What does this study not tell us? In analyzing their data, the authors lumped data together data across different populations, so their analysis cannot (by design) tell us much about the variation in cancer incidence among different individuals. This is where some of the media coverage of the study has been problematic. For example, in the snippet of the CNN article that Greg cites, it suggests that "bad luck" is responsible for most of the variation in cancer incidence among individuals. This clearly is not true as it has been demonstrated in numerous studies that cancer rates differ greatly among different populations (e.g. smokers vs non-smokers, those with mutations in genes like BRCA1 and those without). Unless you believe that non-smokers are luckier than those who do not smoke, or that lung stem cells undergo more rounds of cell division in smokers, the "bad luck" or replicative hypotheses cannot explain why smokers get lung cancer more frequently than non-smokers. Indeed, in a critique of the media coverage surrounding the paper, writers for the Guardian take data from the paper to calculate that, in the case of lung cancer, 25% of cases in the US are due to "bad luck" and 75% of case are due to smoking.

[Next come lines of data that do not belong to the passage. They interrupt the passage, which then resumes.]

(* ===== verification/ShellSamples.v ===== *)
(** * Shell commands: sample texts

    Trees as tree-sitter-bash gives them for a few texts, processes that write a
    few bytes, the witnesses of the theorems on shell.run, and runs that show
    where the guard understands a text otherwise than bash. *)

From Stdlib Require Import String Ascii.
From S2P Require Import Prelude RustStd Text Ura Json World Programs ShellAst ShellStages ShellProps ShellRun ShellWalk.

Open Scope Z_scope.

(** ** Trees *)

Definition leaf (kind text : string) : Node := mk_Node kind true text [].
Definition token (text : string) : Node := mk_Node text false text [].
Definition quote_token : Node := token (String "034" EmptyString).
Definition branch (kind text : string) (l : list Node) : Node := mk_Node kind true text l.
Definition command_of (text name : string) (args : list Node) : Node :=
  branch "command" text (branch "command_name" name [leaf "word" name] :: args).
Definition substitution_of (text : string) (c : Node) : Node :=
  branch "command_substitution" text [token "$("; c; token ")"].
Definition assign_of (text name op value : string) : Node :=
  branch "variable_assignment" text [leaf "variable_name" name; token op; leaf "word" value].
Definition expand_of (name : string) : Node :=
  branch "simple_expansion" ("$" +:+ name) [token "$"; leaf "variable_name" name].
Definition redirected_of (text : string) (c : Node) (op : string) (target : Node) : Node :=
  branch "redirected_statement" text [c; branch "file_redirect" (op +:+ " " +:+ node_text target) [token op; target]].

Definition q (s : string) : string := String "034" (s +:+ String "034" EmptyString).

(** A log line written below the working directory. *)
Definition log_text : string := "echo hi >> ./log/../out.txt".
Definition log_tree : Node := branch "program" log_text
  [redirected_of log_text (command_of "echo hi" "echo" [leaf "word" "hi"]) ">>" (leaf "word" "./log/../out.txt")].

(** Commands in a pipeline, in a quoted argument and in an assignment. *)
Definition nested_text : string := "D=" +:+ q "on $(date)" +:+ "; ! ls | wc " +:+ q "x $(id)".
Definition nested_tree : Node := branch "program" nested_text
  [branch "variable_assignment" ("D=" +:+ q "on $(date)")
     [leaf "variable_name" "D"; token "=";
      branch "string" (q "on $(date)")
        [quote_token; leaf "string_content" "on "; substitution_of "$(date)" (command_of "date" "date" []); quote_token]];
   token ";";
   branch "negated_command" ("! ls | wc " +:+ q "x $(id)")
     [token "!";
      branch "pipeline" ("ls | wc " +:+ q "x $(id)")
        [command_of "ls" "ls" []; token "|";
         command_of ("wc " +:+ q "x $(id)") "wc"
           [branch "string" (q "x $(id)")
              [quote_token; leaf "string_content" "x "; substitution_of "$(id)" (command_of "id" "id" []); quote_token]]]]].

(** A name whose last four bytes start inside a character. *)
Definition euro_text : string := "€€".
Definition euro_tree : Node := branch "program" euro_text [command_of euro_text euro_text []].

(** A substitution in the target of a redirect. *)
Definition target_text : string := "echo hi > " +:+ q "/work/$(rm -rf /)".
Definition target_tree : Node := branch "program" target_text
  [redirected_of target_text (command_of "echo hi" "echo" [leaf "word" "hi"]) ">"
     (branch "string" (q "/work/$(rm -rf /)")
        [quote_token; leaf "string_content" "/work/";
         substitution_of "$(rm -rf /)" (command_of "rm -rf /" "rm" [leaf "word" "-rf"; leaf "word" "/"]); quote_token])].

(** The home directory of the user. *)
Definition tilde_text : string := "echo key >> ~/.ssh/authorized_keys".
Definition tilde_tree : Node := branch "program" tilde_text
  [redirected_of tilde_text (command_of "echo key" "echo" [leaf "word" "key"]) ">>" (leaf "word" "~/.ssh/authorized_keys")].

(** Both streams to a file. *)
Definition both_text : string := "ls >& /etc/motd".
Definition both_tree : Node := branch "program" both_text
  [redirected_of both_text (command_of "ls" "ls" []) ">&" (leaf "word" "/etc/motd")].

(** A flag in two halves. *)
Definition append_text : string := "F=-de; F+=lete; find . $F".
Definition append_tree : Node := branch "program" append_text
  [assign_of "F=-de" "F" "=" "-de"; token ";"; assign_of "F+=lete" "F" "+=" "lete"; token ";";
   command_of "find . $F" "find" [leaf "word" "."; expand_of "F"]].

(** An assignment before a command, which bash makes after the expansions. *)
Definition prefix_text : string := "F=-delete; F=-print find . $F".
Definition prefix_tree : Node := branch "program" prefix_text
  [assign_of "F=-delete" "F" "=" "-delete"; token ";";
   branch "command" "F=-print find . $F"
     [assign_of "F=-print" "F" "=" "-print"; branch "command_name" "find" [leaf "word" "find"]; leaf "word" "."; expand_of "F"]].

(** An assignment that bash does not make. *)
Definition skipped_text : string := "F=-delete; false && F=-print; find . $F".
Definition skipped_tree : Node := branch "program" skipped_text
  [assign_of "F=-delete" "F" "=" "-delete"; token ";";
   branch "list" "false && F=-print" [command_of "false" "false" []; token "&&"; assign_of "F=-print" "F" "=" "-print"]; token ";";
   command_of "find . $F" "find" [leaf "word" "."; expand_of "F"]].

(** A command whose output alone is the argument. *)
Definition padded_text : string := "X=; ls " +:+ q "$X$(cat list)".
Definition padded_tree : Node := branch "program" padded_text
  [branch "variable_assignment" "X=" [leaf "variable_name" "X"; token "="]; token ";";
   command_of ("ls " +:+ q "$X$(cat list)") "ls"
     [branch "string" (q "$X$(cat list)")
        [quote_token; expand_of "X"; substitution_of "$(cat list)" (command_of "cat list" "cat" [leaf "word" "list"]); quote_token]]].

Definition trees : list (string * Node) :=
  [(log_text, log_tree); (nested_text, nested_tree); (euro_text, euro_tree); (target_text, target_tree); (tilde_text, tilde_tree);
   (both_text, both_tree); (append_text, append_tree); (prefix_text, prefix_tree); (skipped_text, skipped_tree);
   (padded_text, padded_tree)].
#[global] Instance sample_TreeSitter : TreeSitter := {
  parse_root s := ok_or (assoc s trees) ParseFailed;
  has_error _ := false;
}.

(** A request that may write below /work. *)
Definition request (command : string) (read_only : bool) : ShellRunRequest :=
  mk_ShellRun command (Some "/work") None 1000 None 1024 SandboxNone false None (Some ["/work"]) read_only.

(** ** Witnesses *)

Definition log_command : SimpleCommand :=
  mk_Command ["echo"; "hi"] [] [mk_Redirect ">>" "./log/../out.txt" None] log_text.

Lemma write_targets_confined_witness :
  Forall plain_name ["work"; "out.txt"] ∧
  ∃ root, root ∈ ["/work"] ∧ components root `prefix_of` [RootDir; Normal "work"; Normal "out.txt"].
Proof.
  apply (write_targets_confined (request log_text false) ["/work"] "/work" [log_command] log_command
           (mk_Redirect ">>" "./log/../out.txt" None)); try reflexivity; try (vm_compute; reflexivity); [left..|right; left].
Defined.

Lemma every_command_extracted_witness :
  match parse_for_security nested_text with
  | Simple commands =>
      sc_text <$> commands = ["date"; "ls"; "id"; "wc " +:+ q "x $(id)"] ∧
      ((blank nested_text = true ∧ commands = []) ∨
       ∃ root, parse_root nested_text = Ok root ∧ has_error root = false ∧ sc_text <$> commands = commands_in true root ∧
         all_commands true root ≡ₚ (sc_text <$> commands) ++ unseen_in true root)
  | _ => False
  end.
Proof.
  destruct (parse_for_security nested_text) as [commands| |] eqn:Hp; [|vm_compute in Hp; discriminate..]. split.
  - vm_compute in Hp. injection Hp as <-. reflexivity.
  - apply (every_command_extracted nested_text commands); [|exact Hp]. intros root Hr. vm_compute in Hr. injection Hr as <-. reflexivity.
Defined.

Lemma pipeline_panics_only_on_non_ascii_witness :
  run_pipeline (request euro_text false) = None ∧
  ∃ commands cmd arg, parse_for_security euro_text = Simple commands ∧ cmd ∈ commands ∧ arg ∈ sc_argv cmd ∧ ascii_text arg = false.
Proof.
  split; [vm_compute; reflexivity|]. apply (pipeline_panics_only_on_non_ascii (request euro_text false)). vm_compute. reflexivity.
Defined.

(** A process that writes ten bytes, in two reads. *)
#[global] Instance sample_Os : Os := {
  receiver_env := ∅;
  launch la := Ok (InTime (mk_Waited [Ok "hello "; Ok "you!"; Ok EmptyString] [] (Ok (Some 0))), 3);
  path_exists p := String.eqb p "/usr/bin/bash";
}.
Definition run_request : RunRequest := mk_RunRequest "greet" [] None None None (Some 8) None SandboxNone.

Lemma runner_output_bounded_witness :
  match runner_run run_request with
  | Ok o => ro_stdout o = "hello yo" ∧ ro_output_truncated o = true ∧
      ∃ ended ms, launch (mk_Launch "greet" [] None (apply_env receiver_env None) None TIMEOUT_DEFAULT_MS) = Ok (ended, ms) ∧
        answered 8 ended (ro_stdout o) (ro_stderr o) (ro_timed_out o)
  | Err _ => False
  end.
Proof.
  destruct (runner_run run_request) as [o|e] eqn:Hr; [|vm_compute in Hr; discriminate].
  pose proof (runner_output_bounded run_request o Hr) as (_ & _ & _ & ended & ms & Hl & Hs & _).
  split; [|split]; [vm_compute in Hr; injection Hr as <-; reflexivity..|]. exists ended, ms. split; [exact Hl|exact Hs].
Defined.
(** What a process wrote before its time was up is not answered. *)
Example timeout_loses_output :
  collect_output 8 (Killed [Ok "partial"] [] (Some (mk_Waited [Ok EmptyString] [Ok EmptyString] (Ok None)))) =
    (EmptyString, EmptyString, Ok None, true).
Proof. vm_compute. reflexivity. Qed.
(** Output of exactly the length of the cap counts as cut. *)
Example exact_output_cut :
  match runner_run (mk_RunRequest "greet" [] None None None (Some 10) None SandboxNone) with
  | Ok o => ro_stdout o = "hello you!" ∧ ro_output_truncated o = true
  | Err _ => False
  end.
Proof. vm_compute. split; reflexivity. Qed.

(** ** Where bash and the guard part *)

(** A command of a request is handed to bash with these arguments. *)
Definition passes (req : ShellRunRequest) : option (list (list string)) :=
  match run_pipeline req with Some (Ok l) => Some (sc_argv <$> l) | _ => None end.

(** The command in the target of the redirect is run, and is not judged. *)
Example redirect_substitution_unseen : unseen_in true target_tree = ["rm -rf /"].
Proof. vm_compute. reflexivity. Qed.
Example redirect_substitution_unjudged : passes (request target_text false) = Some [["echo"; "hi"]].
Proof. vm_compute. reflexivity. Qed.
(** The same command is refused as an argument's substitution or on its own. *)
Example substitution_judged : is_destructive "rm" = Some true.
Proof. vm_compute. reflexivity. Qed.

(** A file of the home directory is taken for one below the working directory. *)
Example tilde_target_accepted : passes (request tilde_text false) = Some [["echo"; "key"]].
Proof. vm_compute. reflexivity. Qed.

(** A redirect of both streams passes for reading, and outside the roots. *)
Example both_streams_accepted : passes (request both_text true) = Some [["ls"]].
Proof. vm_compute. reflexivity. Qed.

(** Bash runs find with -delete each time. *)
Example append_assignment_accepted : passes (request append_text true) = Some [["find"; "."; "lete"]].
Proof. vm_compute. reflexivity. Qed.
Example prefix_assignment_accepted : passes (request prefix_text true) = Some [["find"; "."; "-print"]].
Proof. vm_compute. reflexivity. Qed.
Example skipped_assignment_accepted : passes (request skipped_text true) = Some [["false"]; ["find"; "."; "-print"]].
Proof. vm_compute. reflexivity. Qed.

(** An argument that is a substitution alone passes behind an empty variable. *)
Example padded_substitution_accepted :
  passes (request padded_text false) = Some [["cat"; "list"]; ["ls"; "__CMDSUB_OUTPUT__"]].
Proof. vm_compute. reflexivity. Qed.

(** Characters outside ASCII are torn. *)
Example unescape_tears : unescape_double_quoted "é" = "Ã©".
Proof. vm_compute. reflexivity. Qed.

(** Interpreters are known by their bare names. *)
Example interpreter_by_path : check_security (mk_Command ["/bin/sh"; "-c"; "rm x"] [] [] EmptyString) = Some None.
Proof. vm_compute. reflexivity. Qed.

(** Whatever git stash is told counts as reading. *)
Example stash_drop_reads_only : check_readonly (mk_Command ["git"; "stash"; "drop"] [] [] EmptyString) = None.
Proof. vm_compute. reflexivity. Qed.

(** Rules that are not arrays are no rules. *)
Example malformed_rules_ignored `{!UraLib} :
  parse_permission_rules (VObject [("deny_rules", VString "rm")]) = Ok None.
Proof. reflexivity. Qed.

That figure that I just quoted is quite amazing, isn't it. If everyone in the US stopped smoking, 75% of the cases of lung cancer diagnosed each year would disappear. But, this is not just the case for lung cancer. Research suggests that more than 4 in 10 cancer cases could be prevented by lifestyle changes. Whereas the misleading headlines that "bad luck" suggests that we can't do anything about cancer, the fact is that over 40% of new cancer diagnoses each year are preventable.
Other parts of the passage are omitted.